Your answer should be only the lines below from the one with "Section Spec." to the one with "runs P F m ->", repeated exactly, ends included.

◆ Entries shown ◆

__________

(* ===== verification/SQLServerTheorems.v ===== *)
(** * What a reconcile of an SQLServer does

    The actions of every function of the controller, the evidence behind
    Ready=True, and the certificates the replicas exchange. *)
From stdpp Require Import list_numbers.
From S2P Require Import Prelude Types SqlClient Kube Helpers SQLServerResources SQLServerInfra.
From S2P Require Import SQLServerCertificates SQLServerSetup SQLServerController.

Module SQLServerSpec.
Import Resources Infra Certificates SQLServerSetup ManagedAG SQLServerCtl.

(** ** The actions of a reconcile *)
Definition updated_kinds : list Kind := [KSQLServer; KConfigMap; KService; KStatefulSet].
Definition created_kinds : list Kind := [KConfigMap; KService; KStatefulSet; KSecret; KAvailabilityGroup].
(** The object is in the namespace of [srv], which is its controller. *)
Definition owned_by (srv : SQLServer) (m : ObjectMeta) : Prop :=
  Namespace m = Namespace (o_meta srv) /\ mkOwner (Name (o_meta srv)) true ∈ OwnerReferences m.

Section Actions.
Context `{GoEnv} {K D Conn : Type} `{KubeClient K} `{SQLClient Conn D}.
Definition srv_action (factory : ClientFactory Conn D) (srv : SQLServer)
    (C : SQLServer -> SQLServer -> D -> Prop) (a : Action Conn) (d : D) : Prop :=
  match a with
  | AUpdate k o => k ∈ updated_kinds
  | ACreate k o => k ∈ created_kinds /\ owned_by srv (obj_meta k o)
  | APatch k _ _ => k = KPod
  | AStatusPatch k _ _ => k = KSQLServer /\ ready_claim KSQLServer C a d
  | ASql c m args => sql_call factory srv c m args d
  | AConnect _ _ _ _ _ _ | AEvent _ _ _ | AMetric _ _ _ => True
  | ADelete _ _ => False
  end.
End Actions.

Lemma in_kinds (k : Kind) (l : list Kind) : bool_decide (k ∈ l) = true -> k ∈ l.
Proof. apply bool_decide_eq_true_1. Qed.
Ltac permit ::= first [ done | by apply in_kinds | by left ].

Section Spec.
Context `{GoEnv} {K D Conn : Type} `{KubeClient K} `{SQLClient Conn D} `{KubeUtil} `{Quantities} `{Crypto}.
Context `{!KubeUtilLaws}.
Variable factory : ClientFactory Conn D.
Abbreviation W := (World K D Conn).

(** A run seen from its end. *)
Lemma does_self {R A} P (m : Go W R A) (F : A -> W -> Prop) (E : R -> W -> Prop) w :
  does P m F E w ->
  does P m (fun a w' => F a w' /\ m w = (Next a, w')) E w.
Proof.
  intros Hd. apply does_intro. intros o w' Hrun.
  destruct (does_run _ _ _ _ _ _ _ Hd Hrun) as (Hl & Ht & Ho). split; [done|]. split; [done|].
  destruct o; [|done|done]. by split.
Qed.
Lemma runs_self {R A} P (F : A -> Prop) (m : Go W R A) w :
  runs P F m -> does P m (fun a w' => F a /\ m w = (Next a, w')) (fun _ _ => True) w.
Proof. intros Hm. eapply does_post; [apply does_self, Hm| |]; done. Qed.

Section Functions.
Variables (srv : SQLServer) (C : SQLServer -> SQLServer -> D -> Prop).
Abbreviation P := (srv_action factory srv C).
Abbreviation T := (fun _ => True).

Lemma owned_reference m m' :
  SetControllerReference (o_meta srv) m = inl m' ->
  Namespace m = Namespace (o_meta srv) -> owned_by srv m'.
Proof.
  intros Hs Hn. apply SetControllerReference_spec in Hs as [-> Ho]. by split.
Qed.

(** *** Infrastructure *)
Lemma runs_ensure {R Sp St} wrap (get : NamespacedName -> Go W R (Object Sp St + error))
    create write desired update :
  (forall key, runs P T (get key)) ->
  (forall o, owned_by srv (o_meta o) -> runs P T (create o)) -> (forall o, runs P T (write o)) ->
  Namespace (o_meta desired) = Namespace (o_meta srv) ->
  runs P T (ensure srv wrap get create write desired update).
Proof.
  intros Hget Hcreate Hwrite Hn. unfold ensure.
  destruct (SetControllerReference _ _) as [m|] eqn:Hm; [|by apply runs_ret].
  apply runs_bind; [done|]. intros [existing|err].
  - destruct (needed _); [|by apply runs_ret].
    apply runs_bind; [done|]. intros; by apply runs_ret.
  - destruct (IsNotFound err); [|by apply runs_ret].
    apply runs_bind; [|intros; by apply runs_ret]. apply Hcreate. by eapply owned_reference.
Qed.
Ltac ensured := apply runs_ensure; [intros; by runs_auto| | intros; by runs_auto | done];
  intros ? [? ?]; unfold Create; apply runs_bind; [|intros; by runs_auto];
  apply runs_logged; [intros; split; [by apply in_kinds|done]|done].

Lemma runs_reconcileConfigMap {R} inst : runs (R := R) P T (reconcileConfigMap srv inst : Go W R _).
Proof. unfold reconcileConfigMap. ensured. Qed.
Lemma runs_reconcileHeadlessService {R} inst :
  runs P T (reconcileHeadlessService srv inst : Go W R _).
Proof. unfold reconcileHeadlessService. ensured. Qed.
Lemma runs_reconcileClientService {R} inst : runs P T (reconcileClientService srv inst : Go W R _).
Proof. unfold reconcileClientService. ensured. Qed.
Lemma runs_reconcileReadOnlyService {R} inst :
  runs P T (reconcileReadOnlyService srv inst : Go W R _).
Proof. unfold reconcileReadOnlyService. ensured. Qed.
Lemma runs_reconcileStatefulSet {R} inst :
  is_Some (ParseQuantity (default "10Gi" (inst_StorageSize inst))) ->
  runs P T (reconcileStatefulSet srv inst : Go W R _).
Proof.
  intros [q Hq] w. unfold reconcileStatefulSet, desiredStatefulSet, MustParse. rewrite Hq.
  do 4 does_step. revert w. ensured.
Qed.

Lemma runs_reconcileReplicaRoleLabels {R} o inst p :
  runs (R := R) P T (reconcileReplicaRoleLabels o inst p : Go W R _).
Proof. unfold reconcileReplicaRoleLabels, label_pod. runs_auto. Qed.

(** *** Secrets *)
Lemma runs_create_secret {A} name data wrap :
  runs P T (create_secret srv name data wrap : Go W (A + error) _).
Proof.
  intros w. unfold create_secret, try_pure, try. do 2 does_step.
  destruct (SetControllerReference _ _) as [m|] eqn:Hm; [|by does_all].
  do 6 does_step; [|by does_all]. split; [by apply in_kinds|]. by apply (owned_reference _ _ Hm).
Qed.
Ltac runs_secrets := repeat first
  [ runs_step | runs_helper | apply runs_create_secret
  | progress unfold try, try_pure, generate_ca, parse_ca, generate_replica_cert ].
Lemma runs_ensureCASecret {R} name : runs P T (ensureCASecret srv name : Go W R _).
Proof. unfold ensureCASecret. runs_secrets. Qed.
(** The nil certificates are not reached: their mode would be self-signed. *)
Lemma runs_reconcileCertificates {R} inst : runs P T (reconcileCertificates srv inst : Go W R _).
Proof.
  unfold reconcileCertificates, reconcileSelfSignedCerts, reconcileCertManagerCerts, certificate_mode.
  runs_secrets; try apply runs_ensureCASecret. done.
Qed.

(** *** The servers *)
Lemma runs_distributeCertificatesToSQL {R} o inst :
  srv_Instance (o_spec srv) = Some inst -> o_meta o = o_meta srv -> o_spec o = o_spec srv ->
  runs P T (distributeCertificatesToSQL factory o inst : Go W R _).
Proof.
  intros Hi Hm Hs. apply (runs_distribute _ srv); [done..|].
  intros i. unfold instance_ref, replicaHost. by rewrite Hm, Hs.
Qed.

(** *** The group *)
Lemma runs_create_managed_ag {R} inst ag : runs P T (create_managed_ag srv inst ag : Go W R _).
Proof.
  unfold create_managed_ag, group_credentials, ensureSACredentialsSecret.
  runs_auto; split; try (by apply in_kinds); by eapply owned_reference.
Qed.
End Functions.

(** ** Ready=True *)
(** The server at [host] was reached with the connection [o] describes, pinged
    and asked for its version and edition, which are those of [o]'s status. *)
Definition probed (o : SQLServer) (host : string) (d : D) : Prop :=
  exists c d0 d1 v d2 e,
    connected factory (instance_ref o host) c /\ Ping c d0 = (None, d1) /\
    GetServerVersion c d1 = (v, d2) /\ GetServerEdition c d2 = (e, d) /\
    srvst_ServerVersion (srv_status o) = v.1 /\ srvst_Edition (srv_status o) = e.1.
(** The same object with the same conditions, other status fields aside. *)
Definition same_object (a b : SQLServer) : Prop := o_meta a = o_meta b /\ o_spec a = o_spec b.
Definition same_conditions (a b : SQLServer) : Prop :=
  same_object a b /\ Conditions (o_status a) = Conditions (o_status b).
(** The StatefulSet was read with as many ready replicas as [inst] asks for. *)
Definition deployed (srv : SQLServer) (inst : InstanceSpec) : Prop :=
  exists sts s s', kube_Get KStatefulSet (key_of srv) s = (inl sts, s') /\
    replica_count inst <= sts_ReadyReplicas (o_status sts).
(** A distribution of the certificates of [srv] succeeded. *)
Definition distributed (srv : SQLServer) (inst : InstanceSpec) : Prop :=
  exists o (w1 w2 : W), same_object o srv /\
    distributeCertificatesToSQL (R := ReconcileResult) factory o inst w1 = (Next None, w2).
(** Ready=True is what [base] already said, or it is what the probe found. *)
Definition ready_evidence (srv : SQLServer) (base o : SQLServer) (d : D) : Prop :=
  Conditions (o_status o) = Conditions (o_status base) \/
  exists host, probed o host d /\
    match srv_Instance (o_spec srv) with
    | None => host = srv_Host (o_spec srv)
    | Some inst =>
        deployed srv inst /\ (1 < replica_count inst -> distributed srv inst) /\
        host = probe_host o inst
    end.

Section Controller.
Variable srv : SQLServer.
Abbreviation P := (srv_action factory srv (ready_evidence srv)).
Abbreviation ends_well := (fun (_ : ReconcileResult) (_ : W) => True).

Lemma may_report base o r m d :
  P (AStatusPatch KSQLServer base (with_ready ConditionFalse r m o)) d.
Proof. split; [done|]. apply ready_claim_patch. intros Hr.
  by apply (is_ready_with ConditionFalse r m o) in Hr. Qed.

Lemma does_setConditionAndReturn o r m w :
  does P (setConditionAndReturn o ConditionFalse r m) (fun _ _ => False) ends_well w.
Proof. unfold setConditionAndReturn. does_all; try done. apply may_report. Qed.
Lemma does_report_provisioning o base r m t w :
  does P (report_provisioning o base r m t) (fun _ _ => False) ends_well w.
Proof. unfold report_provisioning. does_all; try done. apply may_report. Qed.

(** *** The probe *)
(** Whatever is reported of [o] is evidence, once probed. *)
Definition claims (o : SQLServer) (host : string) : Prop :=
  forall base o' d, same_object o' o ->
    srvst_PrimaryReplica (srv_status o') = srvst_PrimaryReplica (srv_status o) ->
    probed o' host d -> ready_evidence srv base o' d.
Lemma does_report_connected o base host c w :
  connected factory (instance_ref o host) c -> claims o host ->
  does P (report_connected o base host c) (fun _ _ => False) ends_well w.
Proof.
  intros Hc Hclaim. unfold report_connected. do 4 does_step.
  destruct x as [e|]; unfold on_err, fail; do 2 does_step; [by do 2 does_step|].
  do 4 does_step. destruct x as [v verr]. do 4 does_step.
  destruct x as [ed ederr]. do 2 does_step. unfold try_write. do 4 does_step.
  { split; [done|]. apply ready_claim_patch. intros _. apply Hclaim; [done..|].
    exists c, (w_sql w), d', (v, verr), d'0, (ed, ederr). by split_and!. }
  does_all; [|done]. apply does_requeueWithJitter; [by vm_compute|]. intros. by does_step.
Qed.
Lemma does_probe_connect o base host u p w :
  claims o host -> does P (probe_connect factory o base host u p) (fun _ _ => False) ends_well w.
Proof.
  intros Hclaim. unfold probe_connect. does_step.
  apply does_connectToSQL; [intros; by does_all|]. intros c d' Hc. split; [done|].
  does_step. eapply does_post; [by apply does_report_connected|done|]. intros; by does_all.
Qed.
Lemma does_probeAndUpdateStatus o base host w :
  claims o host -> does P (probeAndUpdateStatus factory o base host) (fun _ _ => False) ends_well w.
Proof.
  intros Hclaim. unfold probeAndUpdateStatus.
  destruct (srv_CredentialsSecret _); [|destruct (srv_Instance _)];
    [does_step; does_helper|does_step; does_helper|apply does_setConditionAndReturn];
    (destruct r as [[u p]|err]; [by apply does_probe_connect|apply does_setConditionAndReturn]).
Qed.
Lemma does_reconcileExternal w :
  srv_Instance (o_spec srv) = None ->
  does P (reconcileExternal factory srv) (fun _ _ => False) ends_well w.
Proof.
  intros Hi. unfold reconcileExternal. destruct (_ && _); [apply does_setConditionAndReturn|].
  apply does_probeAndUpdateStatus. intros base o d _ _ Hp. right. exists (srv_Host (o_spec srv)).
  by rewrite Hi.
Qed.

(** *** Managed instances *)
Lemma runs_same {R A} o (F : A -> Prop) (m : Go W R A) :
  same_object o srv -> runs (srv_action factory o (ready_evidence srv)) F m -> runs P F m.
Proof.
  intros [Hm Hs] Hr w. eapply does_mono; [apply Hr| |done|done]. intros a d.
  unfold srv_action, owned_by. rewrite Hm. destruct a; auto. by apply sql_call_same.
Qed.
Lemma probe_host_same o' o inst :
  same_object o' o -> srvst_PrimaryReplica (srv_status o') = srvst_PrimaryReplica (srv_status o) ->
  probe_host o' inst = probe_host o inst.
Proof. intros [Hm _] Hp. unfold probe_host, replicaHost, managedHost. by rewrite Hm, Hp. Qed.

Lemma does_reconcileManagedAG o inst w :
  same_object o srv ->
  does P (reconcileManagedAG o inst) (fun r _ => same_conditions r.1 o) ends_well w.
Proof.
  intros [Hm Hs]. unfold reconcileManagedAG. destruct (_ <=? _); [by does_step|].
  destruct (inst_AvailabilityGroup inst) as [ag|]; [|by does_step]. do 2 does_step.
  destruct x as [g|err]; [does_step; by case_match|]. destruct (negb _); [by does_step|].
  does_step. eapply runs_does; [by apply (runs_same o), runs_create_managed_ag| |done].
  intros; by does_step.
Qed.

Section Managed.
Variables (inst : InstanceSpec) (Hinst : srv_Instance (o_spec srv) = Some inst).
(** A status patch does not turn a managed SQLServer into an external one. *)
Hypothesis mode_kept : forall base o s o' s',
  kube_StatusPatch KSQLServer base o s = (inl o', s') ->
  is_Some (srv_Instance (o_spec o)) -> is_Some (srv_Instance (o_spec o')).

__________

◆ Finished task ◆
Section Spec.
Context `{GoEnv} {K D Conn : Type} `{KubeClient K} `{SQLClient Conn D} `{KubeUtil} `{Quantities} `{Crypto}.
Context `{!KubeUtilLaws}.
Variable factory : ClientFactory Conn D.
Abbreviation W := (World K D Conn).

(** A run seen from its end. *)
Lemma does_self {R A} P (m : Go W R A) (F : A -> W -> Prop) (E : R -> W -> Prop) w :
  does P m F E w ->
  does P m (fun a w' => F a w' /\ m w = (Next a, w')) E w.
Proof.
  intros Hd. apply does_intro. intros o w' Hrun.
  destruct (does_run _ _ _ _ _ _ _ Hd Hrun) as (Hl & Ht & Ho). split; [done|]. split; [done|].
  destruct o; [|done|done]. by split.
Qed.
Lemma runs_self {R A} P (F : A -> Prop) (m : Go W R A) w :
  runs P F m -> does P m (fun a w' => F a /\ m w = (Next a, w')) (fun _ _ => True) w.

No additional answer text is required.